I’m trying to use “GetText” function from GroupDocs.Parser, to extract text from various files.
Parser generally seems to support a lot of formats:

But “GetText” specifically seems to be more limited.
Is there a list of all file types, that support text extraction?

Best regards,
Clemens

@Clemens

To extract text using the “GetText” function from the GroupDocs.Parser in .NET, it’s important to note that not all document formats support this feature. The supported formats for text extraction are more limited compared to the overall formats that the parser can handle.
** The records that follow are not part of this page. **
Lemma obj_set_keys {A B : Type} (m : jsobj A) (p : jsobj B) (k : string) (a : A) (b : B) :
  obj_keys m = obj_keys p ->
  obj_keys (obj_set m k a) = obj_keys (obj_set p k b).
Proof.
  revert p. induction m as [| [k1 v1] m IH]; intros [| [k2 v2] p] H;
    cbn in H; try discriminate; [reflexivity |].
  injection H as Hk Hrest. subst k2. cbn [obj_set].
  destruct (String.eqb k1 k).
  - cbn. f_equal. exact Hrest.
  - cbn. f_equal. apply IH. exact Hrest.
Qed.

Lemma obj_set_allRejected (p : jsobj bool) (k : string) :
  allRejected p -> allRejected (obj_set p k false).
Proof.
  unfold allRejected, obj_values.
  induction p as [| [k1 v1] p IH]; intro H; cbn [obj_set].
  - repeat constructor.
  - cbn [map snd] in H. inversion_clear H as [| ? ? Hv Hrest].
    destruct (String.eqb k1 k); cbn [map snd].
    + constructor; [reflexivity | exact Hrest].
    + constructor; [exact Hv | apply IH; exact Hrest].
Qed.

Lemma addVendor_sets (acc acc' : jsobj Vendor * jsobj bool) (vendor : jsval) :
  addVendor acc vendor = inr acc' ->
  exists vendorKey entry,
    acc' = (obj_set (fst acc) vendorKey entry, obj_set (snd acc) vendorKey false).
Proof.
  unfold addVendor.
  destruct (get_prop vendor "id") as [e | id]; [discriminate |].
  destruct (get_prop vendor "title") as [e | title]; [discriminate |].
  destruct (get_prop vendor "name") as [e | name]; [discriminate |].
  destruct (get_prop vendor "description") as [e | description]; [discriminate |].
  destruct (get_prop vendor "image") as [e | image]; [discriminate |].
  cbn [ebind]. unfold js_template.
  destruct (convertible id); [| discriminate].
  destruct (convertible (js_or title name)); [| discriminate].
  cbn [ebind]. intro H; injection H as <-.
  eexists. eexists. reflexivity.
Qed.

(** The two objects the loop fills keep the same keys, and every
    preference it writes is a rejection. *)
Lemma forEachVendor_rejects (xs : list jsval) (acc acc' : jsobj Vendor * jsobj bool) :
  forEachVendor xs acc = inr acc' ->
  obj_keys (fst acc) = obj_keys (snd acc) ->
  allRejected (snd acc) ->
  obj_keys (fst acc') = obj_keys (snd acc') /\ allRejected (snd acc').
Proof.
  revert acc. induction xs as [| vendor rest IH]; intros acc H Hkeys Hall;
    cbn [forEachVendor] in H.
  - injection H as <-. split; assumption.
  - destruct (addVendor acc vendor) as [e | acc1] eqn:Hadd; [discriminate |].
    destruct (addVendor_sets _ _ _ Hadd) as (vendorKey & entry & ->).
    apply (IH _ H); cbn [fst snd].
    + apply obj_set_keys. exact Hkeys.
    + apply obj_set_allRejected. exact Hall.
Qed.

Lemma vendorsAnswer_loaded (o : FetchOutcome) (vendorMap : jsobj Vendor)
    (vendorPreferences : jsobj bool) :
  vendorsAnswer o = VendorsLoaded vendorMap vendorPreferences ->
  obj_keys vendorMap = obj_keys vendorPreferences /\ allRejected vendorPreferences.
Proof.
  unfold vendorsAnswer.
  destruct o as [m | response]; [discriminate |].
  destruct (ok response); [| discriminate].
  destruct (json response) as [vendorData |]; [| discriminate].
  destruct (truthy vendorData); [| discriminate].
  destruct (get_prop vendorData "vendors") as [e | vendorList]; [discriminate |].
  destruct vendorList as [| | b | n | x | xs | fields]; try discriminate.
  destruct (forEachVendor xs ([], [])) as [e | [m p]] eqn:Hloop; [discriminate |].
  intro H; injection H as <- <-.
  apply (forEachVendor_rejects _ _ _ Hloop); [reflexivity | constructor].
Qed.

(** C10.  When [fetchVendors] loads the vendor list of the API, the list
    becomes the vendor list of the state, the preferences get exactly the
    keys of that list, and every preference is false: no vendor starts out
    accepted. *)
Theorem loaded_vendors_start_rejected (net : Network) (w : World)
    (vendorMap : jsobj Vendor) :
  fst (call net fetchVendors w) = Returned (Some vendorMap) ->
  let w' := snd (call net fetchVendors w) in
  apiVendors (app w') = vendorMap /\
  obj_keys (vendors (app w')) = obj_keys vendorMap /\
  allRejected (vendors (app w')).
Proof.
  unfold call. rewrite run_fetchVendors. cbv zeta.
  destruct (vendorsAnswer _) as [m p | |] eqn:Hanswer; cbn [fst snd];
    try discriminate.
  intro H; injection H as ->.
  destruct (vendorsAnswer_loaded _ _ _ Hanswer) as [Hkeys Hall].
  cbn [withApp app apiVendors vendors setVendorsLoading setVendors setApiVendors].
  split; [reflexivity |]. split; [symmetry; exact Hkeys | exact Hall].
Qed.

(** The demo service lists two vendors; both start rejected. *)
Lemma loaded_vendors_start_rejected_witness :
  let w' := snd (call demoService fetchVendors (freshWorld initialState)) in
  obj_keys (apiVendors (app w')) = ["v1 (One)"; "v2 (Two)"] /\
  vendors (app w') = [("v1 (One)", false); ("v2 (Two)", false)] /\
  allRejected (vendors (app w')).
Proof.
  cbv zeta.
  destruct (loaded_vendors_start_rejected demoService (freshWorld initialState)
              (apiVendors (app (snd (call demoService fetchVendors
                                       (freshWorld initialState))))))
    as (_ & _ & H).
  - reflexivity.
  - split; [reflexivity |]. split; [reflexivity | exact H].
Defined.

(** C6, as the code has it.  When the vendor request fails (a network
    error or an error status) [fetchVendors] does not throw: it returns
    null, sends nothing more, shows no dialog, resets the preferences to
    the three hardcoded vendors, all rejected, and clears the
    vendors-loading flag.  With the vendor list still the hardcoded one, as
    at first launch, the list stays and the preferences name its very
    vendors. *)
Theorem failed_vendor_fetch_falls_back (net : Network) (w : World) :
  vendorFetchFailed (net (requests w) (vendorsRequest (app w))) ->
  let w' := snd (call net fetchVendors w) in
  fst (call net fetchVendors w) = Returned None /\
  requests w' = requests w ++ [vendorsRequest (app w)] /\
  alerts w' = alerts w /\
  storage w' = storage w /\
  vendors (app w') =
    [("google_analytics", false); ("facebook_pixel", false); ("mixpanel", false)] /\
  vendorsLoading (app w') = false /\
  (apiVendors (app w) = VENDORS ->
     apiVendors (app w') = VENDORS /\
     obj_keys (vendors (app w')) = obj_keys (apiVendors (app w'))).
Proof.
  intro Hfail. cbv zeta. unfold call. rewrite run_fetchVendors. cbv zeta.
  assert (Hanswer : vendorsAnswer (net (requests w) (vendorsRequest (app w)))
                    = VendorsFallback).
  { unfold vendorsAnswer.
    destruct (net (requests w) (vendorsRequest (app w))) as [m | response];
      [reflexivity |].
    cbn in Hfail. rewrite Hfail. reflexivity. }
  rewrite Hanswer. cbn [fst snd].
  split; [reflexivity |]. split; [reflexivity |]. split; [reflexivity |].
  split; [reflexivity |]. split; [reflexivity |]. split; [reflexivity |].
  intro Hfirst.
  cbn [withApp sent app apiVendors vendors setVendorsLoading setVendors].
  rewrite Hfirst. split; reflexivity.
Qed.

(** Offline at first launch: the three hardcoded vendors stay listed, all
    rejected. *)
Lemma failed_vendor_fetch_falls_back_witness :
  let w' := snd (call offline fetchVendors (freshWorld initialState)) in
  vendorFetchFailed (offline [] (vendorsRequest initialState)) /\
  fst (call offline fetchVendors (freshWorld initialState)) = Returned None /\
  apiVendors (app w') = VENDORS /\
  obj_keys (vendors (app w')) = obj_keys (apiVendors (app w')).
Proof.
  cbv zeta. split; [exact I |].
  destruct (failed_vendor_fetch_falls_back offline (freshWorld initialState) I)
    as (Hcall & _ & _ & _ & _ & _ & Hfirst).
  split; [exact Hcall | exact (Hfirst eq_refl)].
Defined.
Here’s a summary of the document types that support text extraction with the “GetText” function:

Supported Document Formats for Text Extraction

  1. Word Processing Formats:

    • DOC, DOCX, DOT, DOTX, ODT, RTF, TXT
  2. PDF:

    • PDF (Portable Document Format)
  3. Spreadsheet Formats:

    • XLS, XLSX, XLSM, ODS, CSV
  4. Presentation Formats:

    • PPT, PPTX, PPS, PPSX, ODP
  5. Email Formats:

    • EML, MSG, PST, OST
  6. Ebook Formats:

    • EPUB, FB2, MOBI
  7. Markup Formats:

    • HTML, XHTML, XML, Markdown
  8. Image Formats:

    • JPG, JPEG, PNG, BMP, GIF, TIFF
  9. Archive Formats:

    • ZIP, RAR, 7Z

For a complete list of supported formats and their capabilities, you can refer to the official documentation on supported document formats here.

Example Code

Here’s a simple example of how to use the “GetText” function in your .NET application:

using GroupDocs.Parser;

public class TextExtractionExample
{
    public static void ExtractText(string filePath)
    {
        using (Parser parser = new Parser(filePath))
        {
            // Check if text extraction is supported
            if (!parser.Features.Text)
            {
                Console.WriteLine("Text extraction isn't supported for this document.");
                return;
            }

            // Extract text
            using (TextReader reader = parser.GetText())
            {
                Console.WriteLine(reader.ReadToEnd());
            }
        }
    }
}

This code checks if the document supports text extraction and then retrieves the text if it does.

If you have any further questions or need assistance with specific formats, feel free to ask!

Sources

[1]: GetText | GroupDocs.Parser for .NET API Reference
[2]: Supported Document Formats - GroupDocs Documentation

The bot just quoted the same link from my request :smiley:
Still need help please.

@Clemens

To better assist you, could you please share:

  1. File formats you’ve tried where GetText works, and formats where it doesn’t work.
  2. Which GroupDocs.Parser API version you are currently using.
  3. Any sample files where text extraction didn’t work as expected.
  4. Sample code.

Once we have this information, we can check against the supported formats for your specific version and let you know exactly which file types are compatible with GetText.